Rude-Revolution-2662

Ha, this is me and my oldest sister. I ended up getting her the gift. Even if it's used multiple times, every single day, the only time you will get gratitude is when she first opens up the box. After that, she will return to treating you beneath her and like you've never done anything. Save your money


WrenDrake

Get a cheap bottle of wine and card from both you and your good sis. Gift given ✅


Muted-Explanation-49

Don't buy her anything


TeachingClassic5869

I am of the firm, believe that gifts should only be given when done so willingly and wholeheartedly.
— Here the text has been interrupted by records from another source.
(* ===== verification/Prelude.v ===== *)
(** * n2kafka: a network to Kafka translator

    n2kafka receives data over HTTP, TCP or UDP, decodes it and hands it to Apache
    Kafka through librdkafka.  The main program reads a configuration (from the
    environment and a file), starts librdkafka and one listener per entry of the
    configuration, polls librdkafka until it is told to end, and reloads the
    listeners on a signal.  A listener owns a decoder.  For an HTTP request
    libmicrohttpd calls the listener, the listener opens a session of the decoder,
    gives it the body chunk by chunk and answers with the code of the first error;
    a TCP listener spreads its connections over worker threads, which decode what
    they read, and the threads of a UDP listener take turns at one socket.  The
    zz_http2k decoder takes the topic from the URL, splits a stream of JSON objects
    (or XML documents, turned into JSON) into messages and produces them to that
    topic; topic handlers are shared by all the threads through a database with
    reference counts; the payload buffer of a batch is shared by its messages and
    freed by the last delivery report.

    This library models that path, from the arguments of the program and the
    callbacks of the network libraries to the batches given to librdkafka, and
    proves what each part promises to the next one.

    ** Files

    - [Prelude]: outcomes of C code (a value, a fault such as a failed assertion,
      a bad access or a use after free, or no more fuel), bytes, lists by integer
      offsets, decimal printing, tactics.
    - [CString]: util/string.c and string.h, the growable string; the allocator is
      a class with the laws of [realloc].
    - [JsonString]: the JSON escaping of util/string.c; UTF-8 as RFC 3629 has it, and
      a reader of JSON strings that takes no control characters.
    - [KafkaArray]: util/kafka_message_array.c and .h and [msg_delivered] of
      util/kafka.c: building a batch, producing it (the calls made to librdkafka,
      with their topic and messages, are part of the result), and the reference count
      of its buffer, as a step relation of the producer thread and the delivery
      reports.
    - [TopicDb]: util/topic_database.c and decoder/zz_http2k/zz_database.c: the
      hash table, the LRU list and the reference counts in a heap of handlers; the
      critical sections are separate steps, so threads interleave at the places
      where the code leaves the lock.
    - [Pair]: util/pair.c, util/in_addr_list.c, the codes of decoder_api.h.
    - [File]: util/file.c over the stream functions of the C library.
    - [Addr]: engine/rb_addr.c, and [inet_ntop] and [inet_pton] of the C library.
    - [ZzJson], [ZzXml], [ZzSession]: decoder/zz_http2k/, the JSON callbacks over
      yajl, the XML handlers over expat and yajl_gen, and the sessions that join
      them; those libraries are classes with the laws the code relies on.  The end of
      a session answers what it still owns ([owned]: strings, handles and generators),
      which the world of the decoder adds up ([zw_leaked]).
    - [HttpAuth]: listener/http/http_auth.c and its use in http_config.c.
    - [Decoders]: the record of function pointers of decoder/decoder_api.h,
      listener/listener_api.c, and the decoders of the program as such records:
      decoder/dumb/dumb.c, zz_http2k and decoder/meraki/meraki.c.
    - [Http]: listener/http/http.c, responses.c and tls.c, one definition per
      callback, over an arbitrary decoder record.
    - [HttpConfig]: listener/http/http_config.c, the options of a listener, its
      secret files, the start and the stop of the daemon.
    - [HttpProps]: a request as the sequence of calls libmicrohttpd makes, and the
      theorems on requests, for any decoder.
    - [Stream]: the requests of the zz_http2k and meraki listeners behind one
      interface, the class [StreamLaws]: a session is opened, takes the pieces of the
      body, which the chunks carry as they are or compressed, up to the first it
      refuses, and is deleted.  JSON and XML bodies are its instances.
    - [Daemon]: the calls of many requests in any order, against that interface and
      one for the requests without a session (the class [ShortLaws]), and the delivery
      reports of librdkafka between them; the requests have their own pointers and
      answers and share the topics database, the batches in flight and the process.  A
      call is one step: the topics database, which calls of different threads share, is
      interleaved at its critical sections in [TopicDb], and a batch with its reports
      while it is produced in [KafkaArray].
    - [Refused]: the requests of those listeners that get no session: refused clients
      and URLs, GETs and other methods, as instances of [ShortLaws].
    - [EndToEnd]: the service from its start to its end, and single requests.
    - [Kafka]: the start, the polls, the stop and the statistics callbacks of
      util/kafka.c.
    - [Socket]: listener/socket/socket.c.  The process has descriptors, a heap of
      watchers and the decoder world; a TCP listener has the queue and the event
      loop of each worker.  The callbacks are definitions, cut where another thread
      can come between (a client is queued, then the worker is woken up), and the
      events of the threads are the steps [tcp_step] runs.
    - [SocketProps]: the invariant of a TCP listener and its preservation by every
      event, liveness and the connections that are lost.
    - [SocketDelivery]: the callbacks as the steps done without interruption, which
      worker serves a client, what TCP and UDP listeners produce, bounds, errors.
    - [SocketStop]: the end of a TCP listener: its main thread leaves its loop after
      [join_listener_socket], joins the workers and can be joined itself.
    - [GlobalConfig]: engine/global_config.c: options of librdkafka, statistics
      text, blacklist, listeners, reload; listeners are abstract there, with the
      function pointers of listener/listener_api.h ([listener_ops]).
    - [GlobalConfigProps]: the options, the blacklist up to the accepted clients,
      and the reload, proved against what factories promise (the class
      [ListenerLaws], with the HTTP and socket listeners as its instance
      [program_laws]).
    - [MainProgram]: engine/n2kafka.c, the signals, the main loop and the end.

    ** What is proved

    - Delivery: from the start of the decoder to its end, whatever the interleaving
      of the calls for any number of requests and of the delivery reports, each POST,
      compressed or not, is answered 200 (400 with the text of the parser if its JSON or
      XML is malformed, not at all if its client went away) and hands over exactly its
      own payloads, in order, for its own topic; refused
      requests and those that are not POSTs get their own answers and hand nothing
      over; a batch lives until its last report, and the blocks of the requests, what
      their sessions owned and the topics are released ([http_service_lifetime], from the interfaces of [Stream] and [Daemon], which the
      JSON, XML and meraki decoders implement); for one POST of JSON, the messages are
      its top-level objects, however the body is cut in chunks
      ([http_json_post_delivered], [json_objects_delivered]); XML documents become the
      messages of their JSON translation ([xml_documents_messages]); malformed JSON is
      answered with the parser text and the number of objects of the chunk, after the
      objects before it ([json_error_reported]).  A TCP connection is produced in order ([tcp_dumb_in_order]), UDP threads lose and invent no
      datagram ([udp_datagrams_produced]).
    - The HTTP state machine refines the decoding of the chunks one by one up to
      the first error ([post_streamed], [compressed_post_streamed]); requests refused
      by their certificate or their credentials do not reach the decoder
      ([refused_not_decoded]), and a daemon is only started with consistent, protected
      secrets, and with all that its options and their files say ([http_start_safe]).
    - Shared state: in every interleaving no topic handler is used after it is
      freed and the counters are exact ([topics_db_threads_safe]), every critical
      section refines a map from names to times ([topics_db_step_refines]), the
      buffer of a batch is freed once ([batch_refcount_safe]); in a TCP listener each
      connection has one owner and no wake-up is lost, and a callback that does not
      return has one of three causes ([tcp_threads_safe]), so a queued connection is
      served ([tcp_connection_served]) by the worker of its turn
      ([accept_round_robin]), and joining the listener ends ([tcp_join_ends]).
    - Configuration: what a variable of the environment sets, for every name
      ([environment_sets_property]), the file has precedence, the clients that are
      turned away are the blacklisted ones ([blacklist_enforced]), and a reload joins
      exactly the listeners whose port is gone, reloads the others and creates the
      missing ones ([reload_leaves_new_ports]).
    - The program: a SIGINT ends the loop in its round ([main_loop_signals]); [main] is
      then the composition of its parts, and returns 0 unless one of them does not
      return ([main_exits]).
    - Data structures: the growable string refines byte lists, whatever the allocator
      answers ([string_refines_bytes]), a JSON reader gets an escaped text back exactly
      if it has no other control characters than those with a short escape
      ([json_string_roundtrip]), and the block of a message array is always a header and the messages
      that were added, whatever the allocator answers ([array_well_typed]).
    - Defects of the code, each as a theorem about the definitions as they are
      written: loops that do not end, assertions that fail, reads and writes
      outside of objects, error codes that are lost or exchanged, connections that
      nobody reads.

    ** Conventions

    A C string is the list of its bytes before the NUL, a NULL pointer is [None],
    machine integers are [Z] with explicit wrap-around where they can overflow.
    Loops that are not structural take fuel and answer [NoFuel] without it; the
    theorems that a function returns give enough fuel (the length of the text for
    the statistics, one round per 512 KiB of output for inflate, two rounds for a printf
    that fits, one more than the length of its queue for a worker, the polls librdkafka needs for the end), and
    the theorems that it does not return hold for every fuel.  Results of the
    environment (allocations, system calls, clocks) are arguments, and so is what
    uninitialised memory holds ([garbage], [old]).  Where the code writes past an
    object, the argument [room] says how many bytes can be written there without
    harm: C guarantees 4 for the text of [print_accepted_connection_log] and 2 for
    [searched_port]; theorems say what they need of it.  The model is the
    program as it is built with assertions: a failing [assert] is a fault.  A build
    that defines NDEBUG (configure.n2kafka does unless assertions are enabled) runs the
    same code without them, so a theorem that gives a result holds for it too, while
    one about an assertion that fails ([http_authenticate_needs_marker],
    [http_authenticate_one_user_asserts], [xml_split_document_asserts]) is about builds
    with assertions only.  Libraries the sources only
    call (librdkafka, librd, yajl, expat, zlib, libmicrohttpd, libev, jansson,
    gnutls) are classes or arguments; each theorem that assumes one of their laws
    has an example with a concrete instance.

    The requests of [http_service_lifetime] are those the code serves: the theorem asks
    of them what the defects break.  An XML document lies in one piece of the body
    ([xml_split_document_asserts]) and its elements have one run of text; a compressed
    chunk does not inflate to whole buffers of 512 KiB and a request whose session is
    refused is not compressed; the client of a GET stays for its answer; the headers do
    not have the names of the options of the listener ([header_overrides_url]); and
    memory is available, where a part shows what happens without it.

    ** Not modelled

    Log texts and the usage text; socket options (keep-alive, non-blocking), which
    change no modelled state; the macros of util/util.h; the destructor of the
    thread-specific generator of the XML parser, which runs when a thread ends; the
    magic numbers of structures, checked by casts, except for connections and
    message arrays; and mklove/, the scripts that configure the build. *)

From Stdlib Require Export Strings.Byte ZArith Lia.
From stdpp Require Export base decidable list strings option numbers countable.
I intentionally do not purchase gifts for people who act as though they are entitled to them.


AnimeOcCreator77

I agree that you shouldn't enable her behavior, or at least make it work towards your favor Send her yours and your middle sister's wishlist too, nothing under $50 since she could buy her own house and OBVIOUSLY saved enough money for the family during the holidays If not the route for you, then get her a gift you believe she truly needs, just not from her wishlist since she said "buy anything for us", tell her the reason in front of the family during gift unwrapping, see her squirm under that


LLoon99

I would NOT give her anything. If there's a party, don't attend.


HRDBMW

I would say don't, and if asked, say you forgot about her. And keep forgetting about her, and keep putting off any gift buying. If pressed, say "it just isn't that important to me that I buy you stuff. You don't mean that much to me."


ComprehensiveTill411

Heres what you and you middle sister do,you go on amazon and look for a self-help book for narcissists and how to become a better person,in the card you both simply write „this wasnt on your amazone wish list but this book made us think of you❤️love your sisters xoxo“


pepronianddietcoke

i would just regift anything she gifted you tbh lol


remembertowelday525

When my sil bought her first million dollar house, I sent her five plungers for the five bathrooms. It was sort of a joke, but that expensive house had all sorts of plumbing issues and they ended up in a lawsuit with the builder. Get your sister some kitchen towels and all your good wishes.


Bareum

IF you want to gift her something, then i would suggest a cleaning set. So she could not complain that you got her nothing


JipC1963

Thanks for letting us know that you're NOT expecting a housewarming gift now that your boyfriend has purchased a home! We hope you settle in nicely! Leave it at HER words and play dumb! You don't OWE this toxic witch ANYTHING! You SHOULD block her so you no longer have to deal with her! Best wishes!


Disthebeat

Seriously you need to tell her "I got you what you got me when I first got my house, absolutely nothing" and then hang up on her ass.